Nuestro guisito, o guisote, es un homenaje. Un monumento a la memoria mezclada y el pensamiento
confuso, un tributo a las enfermedades degenerativas y al deterioro neurológico, una receta incomprendida. Es un poco de todos los mondongos comidos durante décadas de sorpresas viajeras cuando el asombro
demostraba que tal vez Dios no fuera tan argentino, que lo que aquí se llama así allá se conoce por asá, que conocemos bien poco y que se puede comer, pensar y vivir de otra manera. Hay mondongos, mutes, panzas,
callos, tripas, por todos lados, y no se parecen. Todos son ricos, si hay ganas de fiesta. Lo que sirve en casa para mitigar estos fríos inclementes, se usa en otras latitudes para traspirar y aliviar
calorones.
Decir mondongo convoca historias desparejas y aquí las juntamos a casi todas, con lo que supimos
conseguir. Una maravilla de asuntos que no suelen juntarse, y casan.

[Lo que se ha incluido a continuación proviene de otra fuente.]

(** Signed bytes reach the caller only after they are durable: when the two
    halves of the signing boundary succeed, nothing has been submitted, the
    envelope carries exactly the firewalled transaction signed by its sender,
    and the durable state holds the reservation built from that transaction in
    state [Signed] with these bytes, and an initial attempt with these bytes
    that no broadcast is recorded for. *)
Theorem signed_bytes_durable plan t id now request_id w w1 w2 request env :
  persist_unsigned_rebalance plan t id now w = (Ok request, w1) ->
  sign_durable_rebalance request request_id w1 = (Ok env, w2) ->
  w_submissions w2 = w_submissions w /\
  carries env (rt_from (vt_fields t)) (eip1559 t) /\
  (exists row, row ∈ js_transactions (w_storage w2) /\ tx_state row = Signed /\
     tx_reservation row =
       reservation_of plan t id (blk_number (ctx_block (pl_snapshot (vp_plan plan)))) now /\
     tx_raw_signed_transaction row = Some (se_raw_transaction env) /\
     tx_transaction_hash row = Some (se_transaction_hash env)) /\
  exists a, a ∈ js_transaction_attempts (w_storage w2) /\ sa_kind a = Initial /\
    sa_transaction_id a = id /\ sa_transaction_hash a = se_transaction_hash env /\
    sa_raw_signed_transaction a = se_raw_transaction env /\ sa_broadcast_at a = None.
Proof.
  intros (Hid & Ht & Hn & Hs & Hf)%persist_unsigned_Ok H. unfold sign_durable_rebalance in H.
  destruct (sign_rebalance _) as [env'|e] eqn:Hsign;
    [|io_step H as u w3 Hu; done].
  io_step H as u w3 Hu. injection H as -> ->. apply from_storage_Ok in Hu.
  apply call_Ok in Hu as (next & Hm & Hc & Hs').
  apply sign_rebalance_carries in Hsign. cbn in Hsign. rewrite Ht in Hsign.
  destruct (persist_signed_durable _ _ _ _ Hm Hc) as (row & Hrow & _ & Hin & a & Ha).
  cbn in Hrow, Hin, Ha. rewrite Hid in *. rewrite Hf in Hrow. injection Hrow as <-.
  split; [by rewrite Hs'|]. split; [exact Hsign|]. split; [|by exists a].
  eexists. split; [exact (proj1 (find_has_id _ _ _ Hin))|]. done.
Qed.
Definition refresh_priority_plan : Service (option V2Plan) :=
  restoration ← lift (build_validated_liquidity_plan config vault snapshot projection revision);
  match restoration with
  | Some prepared =>
      _ ← terminate_rate_episode vault projection;
      publish_prepared prepared
  | None =>
      if bool_decide (vv_strategy vault = TopKApyDiversified) then
        _ ← terminate_rate_episode vault projection;
        refresh_top_k_plan
      else
        deployment ← lift (build_validated_capital_plan config vault snapshot projection revision);
        match deployment with
        | Some prepared =>
            _ ← terminate_rate_episode vault projection;
            publish_prepared prepared
        | None => refresh_rate_plan config vault snapshot projection revision
        end
  end.

(** ** What may be published *)

(** Every plan the storage is asked to keep satisfies [P] after the calls
    before it. *)
Definition all_plans (P : list ServiceCall -> V2Plan -> Z -> Prop) (calls : list ServiceCall)
    : Prop :=
  forall before p t after, calls = before ++ PersistPlan p t :: after -> P before p t.

Lemma all_plans_snoc P calls c :
  all_plans P calls -> (forall p t, c = PersistPlan p t -> P calls p t) ->
  all_plans P (calls ++ [c]).
Proof.
  intros H Hc before p t after He. destruct after as [|x after _] using rev_ind.
  - apply app_inj_tail in He as [-> ->]. by apply Hc.
  - rewrite app_comm_cons, app_assoc in He. apply app_inj_tail in He as [He _]. by eapply H.
Qed.

Lemma all_plans_nil P : all_plans P [].
Proof. by intros [] p t after. Qed.

(** The highest class with a plan is the one published; outside of the spread
    strategy no episode is open. *)
Definition published (before : list ServiceCall) (p : V2Plan) (t : Z) : Prop :=
  (exists prepared,
     build_validated_liquidity_plan config vault snapshot projection revision = Ok (Some prepared) /\
     p = vp_plan (prp_plan prepared) /\ closed (durable vault before)) \/
  build_validated_liquidity_plan config vault snapshot projection revision = Ok None /\
  ((vv_strategy vault = TopKApyDiversified /\ closed (durable vault before) /\
    exists funding previous observation target prepared,
      verified_deployable_capital snapshot vault = Ok funding /\
      observe_top_k_target snapshot projection vault settings previous (td_total_assets funding)
        = Ok observation /\
      PersistTopKMemory (ob_next_memory observation) now ∈ before /\
      ob_target observation = Some target /\
      build_validated_top_k_plan config vault snapshot projection revision target funding
        = Ok (Some prepared) /\ p = vp_plan (prp_plan prepared)) \/
   vv_strategy vault <> TopKApyDiversified /\
   ((exists prepared,
       build_validated_capital_plan config vault snapshot projection revision = Ok (Some prepared) /\
       p = vp_plan (prp_plan prepared) /\ closed (durable vault before)) \/
    build_validated_capital_plan config vault snapshot projection revision = Ok None /\
    exists e prepared, durable vault before = Some e /\
      (re_state e = Immediate \/ re_state e = Persistent) /\
      build_validated_rate_plan config vault snapshot projection revision e = Ok (Some prepared) /\
      p = vp_plan (prp_plan prepared))).

(** A run that ends with a plan has just kept, shown and registered it. *)
Definition ends_published (calls : list ServiceCall) (r : result PlanningServiceError (option V2Plan))
    : Prop :=
  forall p, r = Ok (Some p) -> exists before t episode_id,
    calls = before ++ [PersistPlan p t; RecordPlan p; RecordPlanning (Some (pl_plan_id p)) episode_id].

Definition run_ok (run : list ServiceCall * result PlanningServiceError (option V2Plan)) : Prop :=
  all_plans published run.1 /\ ends_published run.1 run.2.

Lemma publish_run prepared calls :
  all_plans published calls ->
  (forall t, published calls (vp_plan (prp_plan prepared)) t) ->
  run_ok (publish_prepared prepared calls).
Proof.
  intros Hc Hp. unfold publish_prepared, publish_plan, run_ok, attempt, mbind, service_bind. cbn.
  set (p := vp_plan (prp_plan prepared)) in *. set (t := blk_timestamp _).
  assert (all_plans published (calls ++ [PersistPlan p t])) as H1.
  { apply all_plans_snoc; [done|]. intros p' t' [= <- <-]. apply Hp. }
  assert (all_plans published ((calls ++ [PersistPlan p t]) ++ [RecordPlan p])) as H2
    by (by apply all_plans_snoc).
  destruct (storage_persists _ _); [|done]. cbn.
  destruct (api_accepts _ _); cbn; [|done].
  destruct (runtime_updates _ _); cbn; (split; [by apply all_plans_snoc|]); [|done].
  intros p' [= <-]. exists calls, t, None. by rewrite <-!app_assoc.
Qed.

Lemma clear_run calls : all_plans published calls -> run_ok (clear_at_snapshot calls).
Proof.
  intros Hc. unfold clear_at_snapshot, clear_plan, run_ok, attempt, notify, mbind, service_bind. cbn.
  destruct (runtime_updates _ _); cbn; (split; [|done]); by repeat apply all_plans_snoc.
Qed.

(** Termination closes the episode of the group, or fails. *)
Lemma terminate_run :
  let run := terminate_rate_episode vault projection [] in
  all_plans published run.1 /\ (run.2 = Ok tt -> closed (durable vault run.1)).
Proof.
  cbv zeta. unfold terminate_rate_episode, load_episode, lift, mbind, service_bind.
  destruct storage_loads; [|split; [apply all_plans_nil|done]].
  destruct (load_active_rate_episode stored (vv_address vault) (rg_id (vv_rate_group vault)))
    as [[e|]|err] eqn:El; cbn [map_err]; [|split; [apply all_plans_nil|]|split; [apply all_plans_nil|done]].
  - unfold persist_rate_episode, record_episode, attempt, notify. cbn.
    assert (all_plans published [PersistRateEpisode (complete e HigherPriorityPlan) now]) as H1
      by (apply (all_plans_snoc _ [] _); [apply all_plans_nil|done]).
    destruct (storage_persists _ _); cbn; [|done].
    split; [by apply (all_plans_snoc _ [_] _)|]. intros _ e' He. unfold durable in He. cbn in He.
    by injection He as <-.
  - intros _ e' He. unfold durable in He. cbn in He. by rewrite El in He.
Qed.

Lemma durable_top_k calls memory t :
  durable vault (calls ++ [PersistTopKMemory memory t]) = durable vault calls.
Proof. by rewrite durable_snoc. Qed.

Lemma top_k_run calls :
  build_validated_liquidity_plan config vault snapshot projection revision = Ok None ->
  vv_strategy vault = TopKApyDiversified -> closed (durable vault calls) ->
  all_plans published calls -> run_ok (refresh_top_k_plan calls).
Proof.
  intros Hl Hs Hc Ha. unfold refresh_top_k_plan, lift, attempt, mbind, service_bind.
  destruct memory_loads; [|by split]. cbn [map_err].
  set (previous := load_top_k_apy_memory _ _).
  destruct (verified_deployable_capital snapshot vault) as [funding|] eqn:Ef; cbn [map_err]; [|by split].
  destruct (observe_top_k_target _ _ _ _ _ _) as [obs|] eqn:Eo; cbn [map_err]; [|by split].
  set (calls' := calls ++ [PersistTopKMemory (ob_next_memory obs) now]).
  assert (all_plans published calls') as Ha' by (by apply all_plans_snoc).
  destruct (storage_persists _ _); [|by split].
  destruct (ob_target obs) as [target|] eqn:Et; [|by apply clear_run].
  destruct (build_validated_top_k_plan _ _ _ _ _ _ _) as [[prepared|]|e] eqn:Eb;
    [|by apply clear_run|by split].
  apply publish_run; [done|]. intros t. right. split; [done|]. left. split; [done|].
  split; [unfold calls'; by rewrite durable_top_k|].
  exists funding, previous, obs, target, prepared. split_and!; try done.
  unfold calls'. apply elem_of_app. right. by left.
Qed.

(** After a termination, a run of the plan of a higher class. *)
Lemma terminated_run (next : Service (option V2Plan)) :
  (forall calls, all_plans published calls -> closed (durable vault calls) -> run_ok (next calls)) ->
  run_ok ((_ ← terminate_rate_episode vault projection; next) []).
Proof.
  intros Hn. pose proof terminate_run as [Ha Hc]. unfold mbind, service_bind.
  destruct (terminate_rate_episode vault projection []) as [calls [[]|e]]; cbn in *; [|by split].
  apply Hn; [done|by apply Hc].
Qed.

(** C26: Whatever the services answer, one refresh publishes by class. A plan
    is only persisted when no higher class has one: a restoration first, then
    either the top-K plan of the persisted observation or, under the spread
    strategy, a deployment and last the movement of the confirmed durable
    episode. Outside of the spread movement the rate episode was completed
    first, and a returned plan has just been persisted, shown and registered. *)
Theorem refresh_priority_sound :
  let run := refresh_priority_plan [] in
  all_plans published run.1 /\ ends_published run.1 run.2.
Proof.
  cbv zeta. change (run_ok (refresh_priority_plan [])). unfold refresh_priority_plan.
  unfold lift at 1. unfold mbind at 1, service_bind at 1.
  destruct (build_validated_liquidity_plan _ _ _ _ _) as [[prepared|]|e] eqn:El;
    [| |by split; [apply all_plans_nil|]].
  { apply terminated_run. intros calls Ha Hc. apply publish_run; [done|].
    intros t. left. by exists prepared. }
  destruct (bool_decide _) eqn:Es; bool_spec Es.
  { apply terminated_run. intros calls Ha Hc. by apply top_k_run. }
  unfold lift at 1. unfold mbind at 1, service_bind at 1.
  destruct (build_validated_capital_plan _ _ _ _ _) as [[prepared|]|e] eqn:Ec;
    [| |by split; [apply all_plans_nil|]].
  { apply terminated_run. intros calls Ha Hc. apply publish_run; [done|].
    intros t. right. split; [done|]. right. split; [done|]. left. by exists prepared. }
  destruct (refresh_spec config vault snapshot projection revision []) as [Ht Hq];
    [by intros [] c after|done|].
  split.
  - intros before p t after He. right. split; [done|]. right. split; [done|]. right.
    split; [done|]. apply Ht in He. destruct He as (e & prepared & H1 & H2 & H3 & H4).
    exists e, prepared. by rewrite H4.
  - intros p Hp. destruct (Hq _ Hp p eq_refl) as (before & e & prepared & -> & _).
    by exists before, now, (Some (re_episode_id e)).
Qed.

End Priority.

(** ** The episodes of a refresh in the durable store

    Composes [PlanService] with the storage of [Storage]: every episode one
    refresh persists is accepted by the storage's rule of one active episode
    per rate group, and the store ends with exactly the episode the refresh
    holds. *)

(** ** One active episode per rate group *)

Definition episode_ids (s : JsonState) : list EpisodeId :=
  (fun entry => re_episode_id (te_episode entry)) <$> js_rate_episodes s.

(** The active entries of a group after the entries of one episode change. *)
Definition active_entries (vault : VaultAddress) (group : RateGroupId) (l : list TimedEpisode)
    : list TimedEpisode := List.filter (active_in vault group) l.

Lemma active_entries_app v g l1 l2 :
  active_entries v g (l1 ++ l2) = active_entries v g l1 ++ active_entries v g l2.
Proof. apply List.filter_app. Qed.

Lemma load_active_Ok s v g o :
  load_active_rate_episode s v g = Ok o ->
  match o with
  | None => active_entries v g (js_rate_episodes s) = []
  | Some e => exists entry, active_entries v g (js_rate_episodes s) = [entry] /\ te_episode entry = e
  end.
Proof.
  unfold load_active_rate_episode, active_entries.
  destruct (List.filter _ _) as [|x [|y l]]; [by intros [= <-]|intros [= <-]; by exists x|done].
Qed.

Lemma elem_of_active v g l entry :
  entry ∈ active_entries v g l <-> entry ∈ l /\ active_in v g entry = true.
Proof. unfold active_entries. rewrite !list_elem_of_In, List.filter_In. done. Qed.

(** What is left open after an episode is stored. *)
Definition open_episode (e : RateSignalEpisode) : option RateSignalEpisode :=
  if bool_decide (re_state e = Complete) then None else Some e.

Lemma active_timed v g e t :
  re_vault e = v -> re_rate_group e = g ->
  active_entries v g [mkTimedEpisode e t]
    = if bool_decide (re_state e = Complete) then [] else [mkTimedEpisode e t].
Proof.
  intros <- <-. unfold active_entries. cbn. unfold active_in. cbn. rewrite !Z.eqb_refl. cbn.
  by destruct (bool_decide _).
Qed.

Lemma load_active_of s v g e t :
  active_entries v g (js_rate_episodes s)
    = (if bool_decide (re_state e = Complete) then [] else [mkTimedEpisode e t]) ->
  load_active_rate_episode s v g = Ok (open_episode e).
Proof.
  intros H. unfold load_active_rate_episode. fold (active_entries v g (js_rate_episodes s)).
  rewrite H. unfold open_episode. by destruct (bool_decide _).
Qed.
(* ===== verification/Conformance.v ===== *)
(** * Receipt conformance

    [reconciliation/conformance.rs], with [expected_action_records] of
    [transaction/final_preflight.rs]: the check that the receipt of a
    confirmed transaction shows exactly the effects of the released plan, and
    the durable step to [ConformanceValidated]. *)
From Stdlib Require Import ZArith Lia String Ascii.
From stdpp Require Import base gmap sets strings list.
From S2P Require Import Prelude.
From S2P Require Import Domain.
From S2P Require Import Config.
From S2P Require Import Caps.
From S2P Require Import Projection.
From S2P Require Import Simulator.
From S2P Require Import Models.
From S2P Require Import Storage.
From S2P Require Import Actor.
From S2P Require Import Calldata.
From S2P Require Import Firewall.
From S2P Require Import Signer.
From S2P Require Import Text.
From S2P Require Import Provider.
From S2P Require Import ProtocolLock.
From S2P Require Import Revision.
From S2P Require Import Logs.
Open Scope Z_scope.

(** ** Expected effects *)

Record ConformanceExpectation : Type := mkConformanceExpectation {
  ce_transaction_id : TransactionId;
  ce_transaction_hash : B256;
  ce_transaction : RoutineTransactionFields;
  ce_actions : list ExpectedActionRecord;
  ce_vault : VaultAddress;
  ce_morpho : Address;
  ce_asset : Address;
}.

Record ConformanceReport : Type := mkConformanceReport {
  cp_transaction_id : TransactionId;
  cp_transaction_hash : B256;
  cp_block_number : Z;
  cp_block_hash : B256;
  cp_action_count : Z;
  cp_movement_assets : Z;
  cp_positive_loss_assets : Z;
  cp_report_hash : B256;
}.

Inductive ConformanceError : Type :=
  | CfIdentity | CfStatus | CfLogOrder | CfDecode | CfVaultEvent | CfAdapterEvent
  | CfMorphoEvent | CfTransfer | CfExpectedAction | CfReport.

Record VaultAction : Type := mkVaultAction {
  va_kind : ExpectedActionKind;
  va_sender : Address;
  va_adapter : Address;
  va_assets : Z;
  va_ids : list B256;
  va_change : Z;
}.
#[global] Instance VaultAction_eq_dec : EqDecision VaultAction.
Proof. solve_decision. Defined.

Record AdapterAction : Type := mkAdapterAction {
  aa_kind : ExpectedActionKind;
  aa_adapter : Address;
  aa_market : B256;
  aa_new_allocation : Z;
  aa_changed_shares : Z;
}.

Record MorphoAction : Type := mkMorphoAction {
  ma_kind : ExpectedActionKind;
  ma_market : B256;
  ma_caller : Address;
  ma_on_behalf : Address;
  ma_receiver : option Address;
  ma_assets : Z;
  ma_shares : Z;
}.

Record AssetTransfer : Type := mkAssetTransfer {
  at_from : Address;
  at_to : Address;
  at_value : Z;
}.
#[global] Instance AssetTransfer_eq_dec : EqDecision AssetTransfer.
Proof. solve_decision. Defined.

(** ** Identity and order of the receipt *)

Definition observed_quantity (field : string) (value : option string)
    : result ConformanceError Z :=
  value ← ok_or value CfIdentity;
  map_err (fun _ => CfIdentity) (parse_quantity field value).

Definition validate_identity (expectation : ConformanceExpectation) (observed : RpcTransaction)
    (receipt : CanonicalReceiptRecord) : result ConformanceError unit :=
  let transaction := ce_transaction expectation in
  observed_block ← observed_quantity "transaction.blockNumber" (rx_block_number observed);
  observed_index ← observed_quantity "transaction.transactionIndex" (rx_transaction_index observed);
  if negb (ce_transaction_hash expectation =? cr_transaction_hash receipt)
     || negb (rx_hash observed =? cr_transaction_hash receipt)
     || negb (rx_from observed =? rt_from transaction)
     || negb (bool_decide (rx_to observed = Some (rt_to transaction)))
     || negb (rx_value observed =? 0)
     || negb (rx_value observed =? rt_value transaction)
     || negb (bool_decide (rx_input observed = rt_calldata transaction))
     || negb (bool_decide (rx_block_hash observed = Some (cr_block_hash receipt)))
     || negb (observed_block =? cr_block_number receipt)
     || negb (observed_index =? cr_transaction_index receipt)
     || negb (cr_chain_id receipt =? rt_chain_id transaction)
  then Err CfIdentity
  else Ok tt.

Definition validate_log_order (receipt : CanonicalReceiptRecord) : result ConformanceError unit :=
  if negb (forallb (log_of_receipt receipt) (cr_logs receipt))
     || negb (strictly_increasing cl_log_index (cr_logs receipt))
  then Err CfLogOrder
  else Ok tt.

Fixpoint raw_topics (ended : bool) (topics : list (option B256))
    : result ConformanceError (list B256) :=
  match topics with
  | [] => Ok []
  | Some topic :: rest =>
      if ended then Err CfLogOrder else rest ← raw_topics ended rest; Ok (topic :: rest)
  | None :: rest => raw_topics true rest
  end.

Definition raw_log (log : CanonicalLogRecord) : result ConformanceError RawEventLog :=
  let '(a, b, c, d) := cl_topics log in
  topics ← raw_topics false [a; b; c; d];
  Ok (mkRawEventLog (cl_address log) topics (cl_data log)).

(** ** Events in the vocabulary of the plan *)

Definition normalize_vault (event : ProtocolEvent) : result ConformanceError VaultAction :=
  match event with
  | EventVault (VaultEvent.Allocate sender adapter assets ids change) =>
      Ok (mkVaultAction ExpectAllocate sender adapter assets ids change)
  | EventVault (VaultEvent.Deallocate sender adapter assets ids change) =>
      Ok (mkVaultAction ExpectDeallocate sender adapter assets ids change)
  | _ => Err CfVaultEvent
  end.

Definition normalize_adapter (adapter : Address) (event : ProtocolEvent)
    : result ConformanceError AdapterAction :=
  match event with
  | EventAdapter (AdapterEvent.Allocate marketId newAllocation mintedShares) =>
      Ok (mkAdapterAction ExpectAllocate adapter marketId newAllocation mintedShares)
  | EventAdapter (AdapterEvent.Deallocate marketId newAllocation burnedShares) =>
      Ok (mkAdapterAction ExpectDeallocate adapter marketId newAllocation burnedShares)
  | _ => Err CfAdapterEvent
  end.

Definition normalize_morpho (event : ProtocolEvent) : result ConformanceError MorphoAction :=
  match event with
  | EventMorpho (MorphoEvent.Supply id caller onBehalf assets shares) =>
      Ok (mkMorphoAction ExpectAllocate id caller onBehalf None assets shares)
  | EventMorpho (MorphoEvent.Withdraw id caller onBehalf receiver assets shares) =>
      Ok (mkMorphoAction ExpectDeallocate id caller onBehalf (Some receiver) assets shares)
  | _ => Err CfMorphoEvent
  end.

Definition normalize_transfer (event : ProtocolEvent) : result ConformanceError AssetTransfer :=
  match event with
  | EventToken (Erc20Transfer from to value) => Ok (mkAssetTransfer from to value)
  | _ => Err CfTransfer
  end.

(** The loop's locals. *)
Record ReceiptScan : Type := mkReceiptScan {
  rs_vault_actions : list VaultAction;
  rs_adapter_actions : list AdapterAction;
  rs_morpho_actions : list MorphoAction;
  rs_transfers : list AssetTransfer;
}.

Definition direct_actions (actions : list ExpectedActionRecord) : list ExpectedActionRecord :=
  List.filter (fun action => bool_decide (ea_adapter_kind action = DirectMarket)) actions.

Definition decode_error (e : EventDecodeError) : ConformanceError := CfDecode.

Section Scan.
Context `{HE : EventAbi}.

Definition scan_log (expectation : ConformanceExpectation) (adapters : gset Address)
    (scan : ReceiptScan) (log : CanonicalLogRecord) : result ConformanceError ReceiptScan :=
  let '(mkReceiptScan vault_actions adapter_actions morpho_actions transfers) := scan in
  raw ← raw_log log;
  if cl_address log =? ce_vault expectation then
    decoded ← map_err decode_error (decode_event (SourceVault (ce_vault expectation)) raw);
    match de_kind decoded with
    | WatchedVault (VaultEventKind.Allocate | VaultEventKind.Deallocate) =>
        action ← normalize_vault (de_event decoded);
        Ok (mkReceiptScan (vault_actions ++ [action]) adapter_actions morpho_actions transfers)
    | WatchedVault VaultEventKind.AccrueInterest => Ok scan
    | _ => Err CfVaultEvent
    end
  else if bool_decide (cl_address log ∈ adapters) then
    decoded ← map_err decode_error (decode_event (SourceAdapter (cl_address log)) raw);
    match de_kind decoded with
    | WatchedAdapter (AdapterEventKind.Allocate | AdapterEventKind.Deallocate) =>
        action ← normalize_adapter (cl_address log) (de_event decoded);
        Ok (mkReceiptScan vault_actions (adapter_actions ++ [action]) morpho_actions transfers)
    | _ => Err CfAdapterEvent
    end
  else if cl_address log =? ce_morpho expectation then
    decoded ← map_err decode_error (decode_event (SourceMorpho (ce_morpho expectation)) raw);
    match de_kind decoded with
    | WatchedMorpho (MorphoEventKind.Supply | MorphoEventKind.Withdraw) =>
        action ← normalize_morpho (de_event decoded);
        Ok (mkReceiptScan vault_actions adapter_actions (morpho_actions ++ [action]) transfers)
    | WatchedMorpho MorphoEventKind.AccrueInterest => Ok scan
    | _ => Err CfMorphoEvent
    end
  else if cl_address log =? ce_asset expectation then
    decoded ← map_err decode_error (decode_event (SourceToken (ce_asset expectation)) raw);
    transfer ← normalize_transfer (de_event decoded);
    Ok (mkReceiptScan vault_actions adapter_actions morpho_actions (transfers ++ [transfer]))
  else Ok scan.
End Scan.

Mejor que fusión, la cocina fisión, de la Pochi Sconiatta*: cada ingrediente discreto y sin perder cualidades interactúa física y químicamente con sus
compañeritos liberando microcomponentes que dan otros sabores a un todo armónico con gran despliegue de energías contenidas. La teoría del caos culinario, en práctica dichosa.
Osperamos
Este mondongo va a ser divertido, para comer y mirar y descubrir y comentar, con su algo de boliviano,
otro de paraguayo y de chileno, un poco de mejicano y cierto picor oriental, su zona francesa y su ancestro español, bien a la italiana, como la Buenos Aires que ahora proponen rehacer, o la más linda: la de nuestro
pasado feliz
*Nota: La Pochi Sconiatta regenteaba un resto-bar (entonces se llamaban
cafés) que servía de fachada a clandestinas actividades ilegales desarrolladas en los fondos. A nadie le importaba la marcha del café, y menos a la Pochi, que venía desencantada de sí y de todos desde que la
familia la echara por aquel desliz tan humano. La Pochi vivía sola su soledad, protegiéndose de inspectores coimeros con un venerable carnet peronista de la primera hora. La señora –o señorita-
cocinaba cualquier porquería, porque nadie le pedía que rindiera cuentas.. Juntaba lo irreconciliable en aquelarres disparatados, y nunca exigió reconocimiento o crédito por las recetas que salieron bien, y
que fueron mayoría. Lamentablemente, como no anotaba nada y quería olvidar todo, sus hallazgos gastronómicos resultan irreproducibles. Algunos científicos llevaron muestras al laboratorio, pero un cromatógrafo no
tiene papilas y el barullo del ambiente, con su humo y sus fantasmas fracasados no se logra en condiciones estériles, por lo que esas listas analíticas tan rigurosamente obtenidas no aportaron ningún resultado
práctico. La Pochi hacía mayonesas de vinagre, salsas blancas de café, purés de huesos y mousses de espinas, tosía siempre y no lavaba jamás. Tal vez su genio habitaba las costras de los cacharros, gruesos de
tiempo y fuego. Quizá su resentimiento se redimía en absurdos audaces, y al asar lo que se hierve, rallar lo que se bate y sublimar lo que se vierte, la Sconiatta desarrollaba nuevas técnicas sin siquiera
pretenderlo. Lo cierto es que un poco de agua sucia, tibia un rato en cualquiera de sus ollas, sabía cual consomé de corazones de alondra con hebras de azafrán salomónico (el Karkom de los cantos bíblicos). El día que reunió puchero con asado,
locro y costillitas a la riojana puede ser tomado como antecedente directo de la comida que el sábado ofrecerá TyT. Lástima que seamos más timoratos.